▼▼▼

(** * easytcp: routing, middleware dispatch and the accept loop

    A shallow embedding of [router/router.go] (package [router]) and of the
    accept loop of the [easytcp] server, with the properties of registration,
    middleware composition, dispatch and the two loops.

    Conventions of the embedding.
    - A Go function value is nilable: a handler or middleware value is an
      [option] of a Rocq function, [None] being Go's [nil].
    - Go functions have effects, may block for ever and may panic: they live
      in the monad [M W], a state monad over the world [W] whose outcomes are
      [Done], [Blocked] and [Panicked].
    - [sync.Map] is a finite map ([gmap]); message ids are Go [uint]s, which
      are only ever used as keys, so they are modelled by [N].
    - [session.Session] is an interface, the logger a foreign package: both
      are taken as operations over the world (classes [SessionOps], [Logger]).
    - A goroutine started by [go] joins a pool of pending goroutines, keyed by
      the number of the receive that spawned it; a scheduler picks what runs
      next.  A goroutine runs its body in one step.
    - In module [router] the global middlewares are a list. Module [slices]
      has them as Go has them, a slice of a backing array in a heap, with
      [handleReq] in two steps, its append and its reads, that the goroutines
      of other requests can come between. *)

From Stdlib Require Import NArith String List Lia.
From stdpp Require Import gmap strings list fin_maps pretty.
Lemma clean_roles_app (l l' : list (option string)) :
  clean_roles (l ++ l') = clean_roles l ∪ clean_roles l'.
Proof.
  apply set_eq. intros x.
  rewrite elem_of_union, !elem_of_clean_roles. split.
  - intros [Hne (r & Hin & ->)]. apply elem_of_app in Hin as [Hin | Hin];
      [left | right]; eauto.
  - intros [[Hne (r & Hin & ->)] | [Hne (r & Hin & ->)]];
      (split; [done|]); exists r; (split; [|done]); apply elem_of_app; auto.
Qed.

Lemma normalize_roles_elem (roles : principal_roles_t) (x : string) :
  x ∈ _normalize_roles roles -> x <> "" /\ Py.lower (Py.strip x) = x.
Proof.
  assert ("system" <> "" /\ Py.lower (Py.strip "system") = "system") as Hsys
    by (split; [discriminate | reflexivity]).
  destruct roles as [l|].
  - rewrite normalize_roles_Some. case_decide.
    + by intros ->%elem_of_singleton.
    + intros [Hne (r & _ & ->)]%elem_of_clean_roles. split; [done|].
      apply lower_strip_idemp.
  - simpl. by intros ->%elem_of_singleton.
Qed.

End RoleFacts.

(** X8. The normalized roles are never empty, hold only non-empty strings
    that are already trimmed and lowercased, and normalizing them again
    changes nothing. *)
Theorem normalize_roles_stable (roles : principal_roles_t) :
  _normalize_roles roles <> ∅
  /\ (forall x, x ∈ _normalize_roles roles ->
        x <> "" /\ Py.lower (Py.strip x) = x)
  /\ _normalize_roles (Some (Some <$> elements (_normalize_roles roles)))
     = _normalize_roles roles.
Proof.
  split_and!.
  - apply normalize_roles_nonempty.
  - apply normalize_roles_elem.
  - assert (clean_roles (Some <$> elements (_normalize_roles roles))
            = _normalize_roles roles) as Hclean.
    { apply set_eq. intros x. rewrite elem_of_clean_roles. split.
      - intros [Hne (r & Hin & ->)].
        apply list_elem_of_fmap in Hin as (r' & [= <-] & Hin).
        apply elem_of_elements in Hin.
        by rewrite (proj2 (normalize_roles_elem _ _ Hin)).
      - intros Hx. destruct (normalize_roles_elem _ _ Hx) as [Hne Hfix].
        split; [done|]. exists x. split; [|done].
        apply list_elem_of_fmap. exists x. split; [done|].
        by apply elem_of_elements. }
    rewrite normalize_roles_Some, Hclean.
    rewrite decide_False; [done | apply normalize_roles_nonempty].
Qed.
(** * Nexus: the hybrid storage layer of [src/services/storage.ts]

    A shallow embedding of the local simulated store ([mockStore], [mockDb]),
    of the hybrid facade ([db]) with its one-way [useMock] flag, of the
    subscriptions on the broadcast channel and on the remote document store,
    and of the registration path of [handleAuth] in the AuthScreen component. *)

From Stdlib Require Import ZArith Ascii String List Permutation Sorted.
From stdpp Require Import base tactics option list strings gmap pretty.

Open Scope Z_scope.

(** ** JavaScript primitives used by the source *)

Section ArrayPrimitives.
Context {A : Type}.

  (** [Array.prototype.findIndex]; [None] stands for the result [-1]. *)
Fixpoint findIndex (p : A → bool) (l : list A) : option nat :=
    match l with
    | [] => None
    | x :: l' => if p x then Some 0%nat else S <$> findIndex p l'
    end.

  (** [Array.prototype.find]; [None] stands for [undefined]. *)
Fixpoint find (p : A → bool) (l : list A) : option A :=
    match l with
    | [] => None
    | x :: l' => if p x then Some x else find p l'
    end.

  (** [Array.prototype.some]. *)
Definition some (p : A → bool) (l : list A) : bool := existsb p l.

  (** [Array.prototype.sort(cmp)] for a comparator given by its "not after"
      test [le a b] (that is, [cmp(a, b) <= 0]).  The sort of the language is
      stable, so inserting each element in front of the first element it is
      not after yields the array the engine yields. *)
Fixpoint sort_insert (le : A → A → bool) (x : A) (l : list A) : list A :=
    match l with
    | [] => [x]
    | y :: l' => if le x y then x :: y :: l' else y :: sort_insert le x l'
    end.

▲▲▲

[What you need to do]:
Within the listing above, the range opens at the line with "by rewrite (proj2" and closes at the line with "by apply elem_of_elements.". Reproduce exactly the lines of that range, including both ends.

[Written response]:
        by rewrite (proj2 (normalize_roles_elem _ _ Hin)).
      - intros Hx. destruct (normalize_roles_elem _ _ Hx) as [Hne Hfix].
        split; [done|]. exists x. split; [|done].
        apply list_elem_of_fmap. exists x. split; [done|].
        by apply elem_of_elements. }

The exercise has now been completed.